| WORK TASK |
Transcribe the lines of the records starting with the one that has "rewrite <-Hn. exact" in it and ending with the last, and transcribe nothing else.

| STORED DATA |
(** a transaction sees its own changes to the catalog.  After a successful
    creation it finds the entry that it created, after a successful alter it
    finds the entry that the alter returned, and after a successful drop it
    finds none; the names of alters and drops need not be lower case. *)
Theorem catalog_own_writes c act rec t sid :
  catalog_inv c act rec → key t ∈ act →
  (∀ (value : EntryData) dependencies c', good_data value → CreateEntry t sid value dependencies c = Ret c' true →
    ∃ id, catalog_view c' t sid (ed_name value) = Some (make_entry id value 0)) ∧
  (∀ name (alter : CatalogEntry → res (option EntryData)) c',
    (∀ e d, alter e = Ok (Some d) → ed_name d = ce_name e ∧ ed_type d ≠ INVALID ∧ ed_type d ≠ UPDATED_ENTRY) →
    (∀ e, alter e ≠ Ok None) → AlterEntry t sid name alter c = Ret c' true →
    ∃ e d id, alter e = Ok (Some d) ∧ catalog_view c' t sid (StringUtil_Lower name) = Some (make_entry id d 0)) ∧
  (∀ fuel name cascade c', DropEntry fuel t sid name cascade c = Ret c' true →
    catalog_view c' t sid (StringUtil_Lower name) = None).
Proof.
  intros Hc Hin. split; [|split].
  - intros value deps c' Hd Heq. assert (0 <= start_time t) as Hst by (destruct (ko_act _ _ (ci_keys _ _ _ Hc) _ _ Hin); lia).
    destruct (triple_CreateEntry act rec t Hin sid value deps Hd Hst c Hc I) as [Hs Hp]. rewrite Heq in Hs.
    destruct (Hp c' true Heq eq_refl) as [id Htop]. exists id.
    exact (on_top_view _ _ _ _ _ _ (steps_inv act rec t Hin _ _ Hc Hs) Htop eq_refl).
  - intros name alter c' Ha Hsome Heq. destruct (triple_AlterEntry act rec t Hin sid name alter Ha c Hc I) as [Hs Hp].
    rewrite Heq in Hs. destruct (Hp c' true Heq eq_refl Hsome) as (e & d & id & Hd & Hn & Htop). exists e, d, id. split; [done|].
    rewrite <-Hn. exact (on_top_view _ _ _ _ _ _ (steps_inv act rec t Hin _ _ Hc Hs) Htop eq_refl).
  - intros fuel name cascade c' Heq. destruct (triple_DropEntry act rec t Hin fuel sid name cascade c Hc I) as [Hs Hp].
    rewrite Heq in Hs. cbn [out_state] in Hs. destruct (Hp c' true Heq eq_refl) as (value & Htop & Hts & Hn & Hdel). rewrite <-Hn.
    rewrite (on_top_view _ _ _ _ _ _ (steps_inv act rec t Hin _ _ Hc Hs) Htop Hts). by rewrite Hdel.
Qed.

| TASK OUTPUT |
    rewrite <-Hn. exact (on_top_view _ _ _ _ _ _ (steps_inv act rec t Hin _ _ Hc Hs) Htop eq_refl).
  - intros fuel name cascade c' Heq. destruct (triple_DropEntry act rec t Hin fuel sid name cascade c Hc I) as [Hs Hp].
    rewrite Heq in Hs. cbn [out_state] in Hs. destruct (Hp c' true Heq eq_refl) as (value & Htop & Hts & Hn & Hdel). rewrite <-Hn.
    rewrite (on_top_view _ _ _ _ _ _ (steps_inv act rec t Hin _ _ Hc Hs) Htop Hts). by rewrite Hdel.
Qed.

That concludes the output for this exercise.